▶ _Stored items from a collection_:
_ _ _
(** The block headed "Calculate additional trade statistics":
    [(avg_win, avg_loss, largest_win, largest_loss)]. *)
Definition trade_statistics (trades : list Trade)
  : fval * fval * fval * fval :=
  let winning_trades := filter win trades in
  let losing_trades := filter (fun t => negb (win t)) trades in
  match trades with
  | _ :: _ =>
      (match winning_trades with
       | _ :: _ =>
           fdiv (fsum (map pnl_pct winning_trades))
                (fz (Z.of_nat (List.length winning_trades)))
       | [] => Fin 0
       end,
       match losing_trades with
       | _ :: _ =>
           fdiv (fsum (map pnl_pct losing_trades))
                (fz (Z.of_nat (List.length losing_trades)))
       | [] => Fin 0
       end,
       py_max (map pnl_pct trades) (Fin 0),
       py_min (map pnl_pct trades) (Fin 0))
  | [] => (Fin 0, Fin 0, Fin 0, Fin 0)
  end.

(** [simple_backtest].  [signals] is indexed like [self.df] (every
    caller builds it with [index=self.df.index]).  [None] stands for
    the IndexError of [equity.iloc[-1]] on an empty history. *)
Definition simple_backtest (signals : list Z)
    (entry_price exit_price : option Series) : option Result :=
  let entry_price :=
    match entry_price with None => col Close df | Some p => p end in
  let exit_price :=
    match exit_price with None => col Close df | Some p => p end in
  let positions := positions_of signals in
  let strategy_returns := strategy_returns_of signals exit_price in
  let equity := equity_of signals exit_price in
  match iloc_last equity with
  | None => None
  | Some final =>
      let total_return :=
        fmul (fsub (fdiv final (Fin initial_capital)) (Fin 1)) (fz 100) in
      let total_return_pct := total_return in
      let trades := _calculate_trades positions entry_price exit_price in
      let sharpe := _calculate_sharpe strategy_returns (Fin 0) in
      let max_drawdown := _calculate_max_drawdown equity in
      let win_rate := _calculate_win_rate trades in
      let winning_trades := filter win trades in
      let losing_trades := filter (fun t => negb (win t)) trades in
      let '(avg_win, avg_loss, largest_win, largest_loss) :=
        trade_statistics trades in
      Some
        (mkResult total_return_pct sharpe max_drawdown
           (List.length trades) win_rate equity strategy_returns trades
           final (round2 avg_win) (round2 avg_loss) (round2 largest_win)
           (round2 largest_loss)
           (match trades with
            | _ :: _ => List.length winning_trades | [] => 0%nat end)
           (match trades with
            | _ :: _ => List.length losing_trades | [] => 0%nat end))
  end.

(** The signal series built by [sma_crossover_backtest] (the first,
    level-based assignment to [signals] is overwritten before use). *)
Definition sma_crossover_signals (fast_period slow_period : nat) : list Z :=
  let fast_sma := sma fast_period Close df in
  let slow_sma := sma slow_period Close df in
  let crossover_up :=
    and_mask (gt_mask fast_sma slow_sma)
             (le_mask (shift1 fast_sma) (shift1 slow_sma)) in
  let crossover_down :=
    and_mask (lt_mask fast_sma slow_sma)
             (ge_mask (shift1 fast_sma) (shift1 slow_sma)) in
  let signals := repeat 0%Z (List.length df) in
  let signals := assign_where signals crossover_up 1%Z in
  let signals := assign_where signals crossover_down (-1)%Z in
  signals.

Definition sma_crossover_backtest (fast_period slow_period : nat)
  : option Result :=
  simple_backtest (sma_crossover_signals fast_period slow_period) None None.

(** The signal series built by [macd_crossover_backtest]; [None] when
    [macd] raises. *)
Definition macd_crossover_signals (fast slow signal : nat)
  : option (list Z) :=
  macd_data <- macd fast slow signal df ;;
  let macd_line := macd_line macd_data in
  let signal_line := signal_line macd_data in
  let signals := repeat 0%Z (List.length df) in
  let bullish_cross :=
    and_mask (gt_mask macd_line signal_line)
             (le_mask (shift1 macd_line) (shift1 signal_line)) in
  let bearish_cross :=
    and_mask (lt_mask macd_line signal_line)
             (ge_mask (shift1 macd_line) (shift1 signal_line)) in
  let signals := assign_where signals bullish_cross 1%Z in
  let signals := assign_where signals bearish_cross (-1)%Z in
  Some signals.

Definition macd_crossover_backtest (fast slow signal : nat)
  : option Result :=
  signals <- macd_crossover_signals fast slow signal ;;
  simple_backtest signals None None.

End Engine.

Section Strategies.
Variable sqrt_ : Qc -> Qc.
Variable TA_AVAILABLE : bool.
Variable RSIIndicator : Series -> nat -> Series.
Variable df : DataFrame.
Variable initial_capital : Qc.

(** The signal series built by [rsi_strategy_backtest]; the RSI series
    is indexed like [self.df]. *)
Definition rsi_strategy_signals (rsi_period : nat)
    (oversold overbought : Qc) : list Z :=
  let rsi_ := rsi TA_AVAILABLE RSIIndicator rsi_period df in
  let signals := repeat 0%Z (List.length df) in
  let signals :=
    assign_where signals (map (fun x => flt x (Fin oversold)) rsi_) 1%Z in
  let signals :=
    assign_where signals (map (fun x => fgt x (Fin overbought)) rsi_)
      (-1)%Z in
  signals.

Definition rsi_strategy_backtest (rsi_period : nat)
    (oversold overbought : Qc) : option Result :=
  simple_backtest sqrt_ df initial_capital
    (rsi_strategy_signals rsi_period oversold overbought) None None.

(** [signals.iloc[i] = v] for [i] in range. *)
Fixpoint iloc_set (signals : list Z) (i : nat) (v : Z) : list Z :=
  match signals, i with
  | [], _ => []
  | _ :: r, O => v :: r
  | x :: r, S j => x :: iloc_set r j v
  end.

(** Body of the loop of [custom_strategy_backtest] at bar [i]; the two
    conditions are the caller's functions of the data and the bar. *)
Definition custom_step (entry_condition exit_condition
                          : DataFrame -> nat -> bool)
    (st : list Z * Z) (i : nat) : list Z * Z :=
  let '(signals, position) := st in
  if (position =? 0)%Z && entry_condition df i then
    (iloc_set signals i 1%Z, 1%Z)
  else if (position =? 1)%Z && exit_condition df i then
    (iloc_set signals i (-1)%Z, 0%Z)
  else st.

(** The signal series built by [custom_strategy_backtest]:
    [for i in range(1, len(self.df))]. *)
Definition custom_strategy_signals (entry_condition exit_condition
                                      : DataFrame -> nat -> bool)
  : list Z :=
  fst (fold_left (custom_step entry_condition exit_condition)
         (seq 1 (List.length df - 1))
         (repeat 0%Z (List.length df), 0%Z)).

Definition custom_strategy_backtest (entry_condition exit_condition
                                       : DataFrame -> nat -> bool)
  : option Result :=
  simple_backtest sqrt_ df initial_capital
    (custom_strategy_signals entry_condition exit_condition) None None.
End Strategies.

End BacktestEngine.

(* ================================================================== *)
(** ** Vocabulary of the properties *)
(* ================================================================== *)

Module Spec.
Import Float Pandas AnalysisEngine BacktestEngine.

(** *** Crossover signals *)

(** The mask construction that [sma_crossover_backtest] and
    [macd_crossover_backtest] both spell out, over two series [A] and [B]
    of [n] bars. *)
Definition crossover (A B : Series) (n : nat) : list Z :=
  let up := and_mask (gt_mask A B) (le_mask (shift1 A) (shift1 B)) in
  let down := and_mask (lt_mask A B) (ge_mask (shift1 A) (shift1 B)) in
  assign_where (assign_where (repeat 0%Z n) up 1%Z) down (-1)%Z.

(** Upward transition at bar [i]: [A[i] > B[i]] and [A[i-1] <= B[i-1]]. *)
Definition entry_at (A B : Series) (i : nat) : bool :=
  (1 <=? i)%nat && fgt (iloc A i) (iloc B i)
  && fle (iloc A (i - 1)) (iloc B (i - 1)).

(** Downward transition at bar [i]: [A[i] < B[i]] and [A[i-1] >= B[i-1]]. *)
Definition exit_at (A B : Series) (i : nat) : bool :=
  (1 <=? i)%nat && flt (iloc A i) (iloc B i)
  && fge (iloc A (i - 1)) (iloc B (i - 1)).

(** The two series are comparable and different at bar [j]. *)
Definition apart (A B : Series) (j : nat) : bool :=
  flt (iloc A j) (iloc B j) || flt (iloc B j) (iloc A j).

(** What a signal series has to satisfy against [A] and [B]. *)
Definition crossover_exact (A B : Series) (signals : list Z) : Prop :=
  forall i,
    (nth i signals 0%Z = 1%Z <-> entry_at A B i = true) /\
    (nth i signals 0%Z = (-1)%Z <-> exit_at A B i = true) /\
    (nth i signals 0%Z = 0%Z
     <-> entry_at A B i = false /\ exit_at A B i = false).

(** Between two signals of one direction the series are, at some bar,
    not on the side the signals cross to; and when they never touch in
    between, the opposite signal occurs in between. *)
Definition crossover_alternates (A B : Series) (signals : list Z) : Prop :=
  forall i k, (i < k)%nat ->
    (nth i signals 0%Z = 1%Z -> nth k signals 0%Z = 1%Z ->
       (exists j, (i < j < k)%nat /\ fle (iloc A j) (iloc B j) = true) /\
       ((forall j, (i < j < k)%nat -> apart A B j = true) ->
        exists j, (i < j < k)%nat /\ nth j signals 0%Z = (-1)%Z)) /\
    (nth i signals 0%Z = (-1)%Z -> nth k signals 0%Z = (-1)%Z ->
       (exists j, (i < j < k)%nat /\ fge (iloc A j) (iloc B j) = true) /\
       ((forall j, (i < j < k)%nat -> apart A B j = true) ->
        exists j, (i < j < k)%nat /\ nth j signals 0%Z = 1%Z)).

(** *** RSI by simple rolling means, in the words of the specification *)

Definition price_at (c : list Qc) (j : nat) : Qc := nth j c 0%Qc.

(** Positive part of the close-to-close change into bar [j]; the first bar
    has no change. *)
Definition up_move (c : list Qc) (j : nat) : Qc :=
  match j with
  | O => 0%Qc
  | S j' =>
      let d := (price_at c j - price_at c j')%Qc in
      if Qc_ltb 0 d then d else 0%Qc
  end.

(** Magnitude of the negative part. *)
Definition down_move (c : list Qc) (j : nat) : Qc :=
  match j with
  | O => 0%Qc
  | S j' =>
      let d := (price_at c j - price_at c j')%Qc in
      if Qc_ltb d 0 then (- d)%Qc else 0%Qc
  end.

Definition qsum (l : list Qc) : Qc := fold_left Qcplus l 0%Qc.

(** Arithmetic mean of [f] over the [period] bars ending at bar [i]. *)
Definition simple_mean (f : nat -> Qc) (period i : nat) : Qc :=
  (qsum (map f (seq (S i - period) period)) / qz (Z.of_nat period))%Qc.

Definition rsi_simple (period : nat) (c : list Qc) (i : nat) : fval :=
  if (S i <? period)%nat then NaN
  else
    let ratio :=
      fdiv (Fin (simple_mean (up_move c) period i))
           (Fin (simple_mean (down_move c) period i)) in
    fsub (fz 100) (fdiv (fz 100) (fadd (Fin 1) ratio)).

(** The RSI of the third-party [ta] package, which is not part of the
    repository: Wilder smoothing, that is an exponential average of the
    gains and of the losses with [alpha = 1 / window], undefined for the
    first [window - 1] bars, and 100 where the average loss is zero. *)
Definition mask_prefix (k : nat) (s : Series) : Series :=
  repeat NaN (Nat.min k (List.length s)) ++ skipn k s.

Definition RSIIndicator_wilder (close : Series) (window : nat) : Series :=
  let d := diff close in
  let up := where_ d (fun x => fgt x (Fin 0)) (Fin 0) in
  let dn := map fneg (where_ d (fun x => flt x (Fin 0)) (Fin 0)) in
  match ewm_mean (2 * window - 1) up, ewm_mean (2 * window - 1) dn with
  | Some emaup, Some emadn =>
      let emaup := mask_prefix (window - 1) emaup in
      let emadn := mask_prefix (window - 1) emadn in
      map2 (fun u n =>
              if feqb n (Fin 0) then fz 100
              else fsub (fz 100) (fdiv (fz 100) (fadd (Fin 1) (fdiv u n))))
           emaup emadn
  | _, _ => []
  end.

(** *** Support and resistance *)

(** The detection as the specification words it: the centred rolling
    extreme is taken over [2 * window + 1] bars. *)
Definition find_support_resistance_2w1 (window min_touches : nat)
    (df : DataFrame) : Levels :=
  let highs := rolling_center_max (2 * window + 1) (col High df) in
  let lows := rolling_center_min (2 * window + 1) (col Low df) in
  mkLevels
    (firstn 5 (sorted (set_list
       (scan_levels window min_touches Low lows df))))
    (firstn 5 (rev (sorted (set_list
       (scan_levels window min_touches High highs df))))).

(** First and last bar of the centred window of [window] bars at bar [i]. *)
Definition window_lo (window i : nat) : nat :=
  (i - (window - 1 - (window - 1) / 2))%nat.

Definition window_hi (window i : nat) : nat := (i + (window - 1) / 2)%nat.

(** [x] lies within 2% of [level]: not below the double [level * 0.98]
    and not above the double [level * 1.02]. *)
Definition within_2pct (level x : Qc) : Prop :=
  fle (fmul64 (Fin level) (literal 98 100)) (Fin x) = true /\
  fle (Fin x) (fmul64 (Fin level) (literal 102 100)) = true.

(** At least [n] bars of the history have their [column] value within 2%
    of [level]. *)
Definition touched_by (n : nat) (column : Bar -> Qc) (level : Qc)
    (df : DataFrame) : Prop :=
  exists bars : list nat,
    NoDup bars /\ (n <= List.length bars)%nat /\
    forall j, In j bars ->
      exists b, nth_error df j = Some b /\ within_2pct level (column b).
_ _ _
▶ _Task brief_:
Please print exactly what appears from the first line of the data through the line with "the IndexError of", including both of those lines and nothing past them.

▶ _Written reply_:
(** The block headed "Calculate additional trade statistics":
    [(avg_win, avg_loss, largest_win, largest_loss)]. *)
Definition trade_statistics (trades : list Trade)
  : fval * fval * fval * fval :=
  let winning_trades := filter win trades in
  let losing_trades := filter (fun t => negb (win t)) trades in
  match trades with
  | _ :: _ =>
      (match winning_trades with
       | _ :: _ =>
           fdiv (fsum (map pnl_pct winning_trades))
                (fz (Z.of_nat (List.length winning_trades)))
       | [] => Fin 0
       end,
       match losing_trades with
       | _ :: _ =>
           fdiv (fsum (map pnl_pct losing_trades))
                (fz (Z.of_nat (List.length losing_trades)))
       | [] => Fin 0
       end,
       py_max (map pnl_pct trades) (Fin 0),
       py_min (map pnl_pct trades) (Fin 0))
  | [] => (Fin 0, Fin 0, Fin 0, Fin 0)
  end.

(** [simple_backtest].  [signals] is indexed like [self.df] (every
    caller builds it with [index=self.df.index]).  [None] stands for
    the IndexError of [equity.iloc[-1]] on an empty history. *)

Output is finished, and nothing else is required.